I have a dear friend who once asked how I managed to have any privacy and time for myself. She watched my life as it always seemed filled with people. People, who by necessity, must be in my rooms and touch many of my belongings. She could not imagine how I might find a way to have private time and space. “No one caregiver knows everything about me.”, I replied. “Somehow I am able to create a space that allows for privacy and solitude.”
This is not to say that finding private time is easy. And so I return to my opening question:
Awake at 4:30, I wonder what has stirred me? It is my alarm for peaceful time alone. When most of the world still sleeps, I awaken ready to revisit my dreams. My eyes open to discover a moment when images and ideas can rise to the surface and find expression.

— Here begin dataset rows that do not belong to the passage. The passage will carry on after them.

Example sha1_two_blocks :
  SHA1.hexdigest
    (SHA1.update SHA1.new
       (list_byte_of_string
          "abcdbcdecdefdefgefghfghighijhijkijkljklmklmnlmnomnopnopq"))
  = "84983e441c3bd26ebaae4aa1f95129e5e54670f1"%string.
Proof. vm_compute. reflexivity. Qed.

Example sha1_four_blocks :
  SHA1.sha1 (repeat "a"%byte 200) = "e61cfffe0d9195a525fc6cf06ca2d77119c24a40"%string.
Proof. vm_compute. reflexivity. Qed.

(** The dates of the models, on the texts of the design's example. *)
Example ERROR_DATE_str : datetime_str ERROR_DATE = "1900-01-01 00:00:00"%string.
Proof. reflexivity. Qed.

Example strptime_spec_example :
  Strptime.strptime "2020:01:01 10:00:00" = Ok (mkdatetime 2020 1 1 10 0 0).
Proof. reflexivity. Qed.

Example strptime_short_fields :
  Strptime.strptime "1999:7:4  9:5:3" = Ok (mkdatetime 1999 7 4 9 5 3).
Proof. reflexivity. Qed.

Example strptime_dashes : Strptime.strptime "2020-01-01 10:00:00" = Raise ValueError.
Proof. reflexivity. Qed.

Example strptime_trailing : Strptime.strptime "2020:01:01 10:00:00Z" = Raise ValueError.
Proof. reflexivity. Qed.

Example strptime_no_such_day : Strptime.strptime "2021:02:30 10:00:00" = Raise ValueError.
Proof. reflexivity. Qed.

Example datetime_str_example :
  datetime_str (mkdatetime 2020 1 1 10 0 0) = "2020-01-01 10:00:00"%string.
Proof. reflexivity. Qed.

Example process_file_a :
  process_file Sample.fs Sample.stored Sample.a
  = Ok "a.jpg -- 2020-01-01 10:00:00 -- 658ce7d727ca5d58e1ff48393985a2ed6dcd1dbc"%string.
Proof. vm_compute. reflexivity. Qed.

(** ** Results and the chunk loop *)

Lemma result_bind_ext {A B : Type} (r : result A) (f g : A -> result B) :
  (forall v, f v = g v) -> r ≫= f = r ≫= g.
Proof. intros Hfg. destruct r as [v | e]; [apply Hfg | reflexivity]. Qed.

Example chunk_loop_abc_2 :
  SHA1.hexdigest
    (chunk_loop 2 (mkBytesIO (list_byte_of_string "abc") 0) SHA1.new)
  = "a9993e364706816aba3e25717850c26c9cd0d89d"%string.
Proof. vm_compute. reflexivity. Qed.


Lemma update_app h a b :
  SHA1.update h (a ++ b) = SHA1.update (SHA1.update h a) b.
Proof. unfold SHA1.update. apply fold_left_app. Qed.


(** What one read returns, followed by what is left after it, is what was
    left before it. *)
Lemma BytesIO_read_split img_io size :
  let '(chunk, img_io') := BytesIO_read img_io size in
  drop (cursor img_io) (buffer img_io)
  = chunk ++ drop (cursor img_io') (buffer img_io').
Proof.
  unfold BytesIO_read; simpl.
  rewrite <- drop_drop.
  destruct (size <? 0).
  - by rewrite drop_all, app_nil_r.
  - rewrite length_take.
    set (rest := drop (cursor img_io) (buffer img_io)).
    destruct (Nat.le_gt_cases (Z.to_nat size) (length rest)).
    + rewrite Nat.min_l by done. by rewrite take_drop.
    + rewrite Nat.min_r by lia.
      rewrite take_ge by lia. by rewrite drop_all, app_nil_r.
Qed.

(** A read of a nonzero size is empty only at the end of the stream. *)
Lemma BytesIO_read_nil img_io size :
  size <> 0 ->
  (BytesIO_read img_io size).1 = [] ->
  drop (cursor img_io) (buffer img_io) = [].
Proof.
  unfold BytesIO_read; simpl. intros Hsize.
  destruct (size <? 0) eqn:Hneg; [done |].
  apply Z.ltb_ge in Hneg.
  destruct (Z.to_nat size) as [| n] eqn:Hn; [lia |].
  by destruct (drop (cursor img_io) (buffer img_io)).
Qed.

This time is never taken for granted. It has to be honored. All of the people who assist me with the details of my daily life rely on my ability to find these moments. It is time to remember my dreams and find ways to bring them to life.
I welcome this opportunity and give thanks for a new day.
After a full week of focusing on so many details to help with my move, I said ‘see you later'(never say goodbye) to people who had given every bit of their energy and strength to unpack, arrange my things and offer their emotional support. I miss them terribly but know that their time with me had to end. They have returned to their own homes and I have begun the process of making this new place – my home.
It has been a long time since I have moved to a new town. I think about all of the people who I met along the way while living in Greenville NC for 20 years. They helped shape who I am today and I know they will always be a part of me. Even though we are far from one another, we will stay connected – that is the way of friendships.
Tonight I write as Lilly sleeps next to me. No kennel will confine her right now. She is by my side with an alert eye to the changes around us. We belong to one another and in a place filled with new faces and routines, this bond brings comfort and strength.
The stress of establishing ourselves is evident. Lilly always loses her appetite when there is change of any kind. I feel easily overwhelmed as I meet incoming assistants and begin training for my care. I feel easily overwhelmed as I continue to look for pieces of my life still packed or stacked in undiscovered places throughout my apartment. I pray for patience as this transition takes place at a pace set by the length of each day and the schedule of those who are with me to help.
Through it all I am grateful for the support and structure of the community around me. This retirement community is beautiful – out every window there is a view of trees and mountains. The food is great and I am never alone – but I have moved into a retirement community. At the age of 54 this was not what I anticipated.
This was, and still is, a big decision. Each day I talk myself through moments of challenge and, in turn, give thanks for the chance to make such a move. This community has welcomed both Lilly and I. Even though the work of resettling can only be done by me, I know it would have been more challenging without the support and resources available in this place.
Why the fishbowl? The image speaks to my feelings. Like that fish, my leap to make this move is a stretch and risky. The new bowl is larger and full of possibilities. Taking this leap has been an act of faith. An act of faith filled with unanswered questions and unexpected feelings.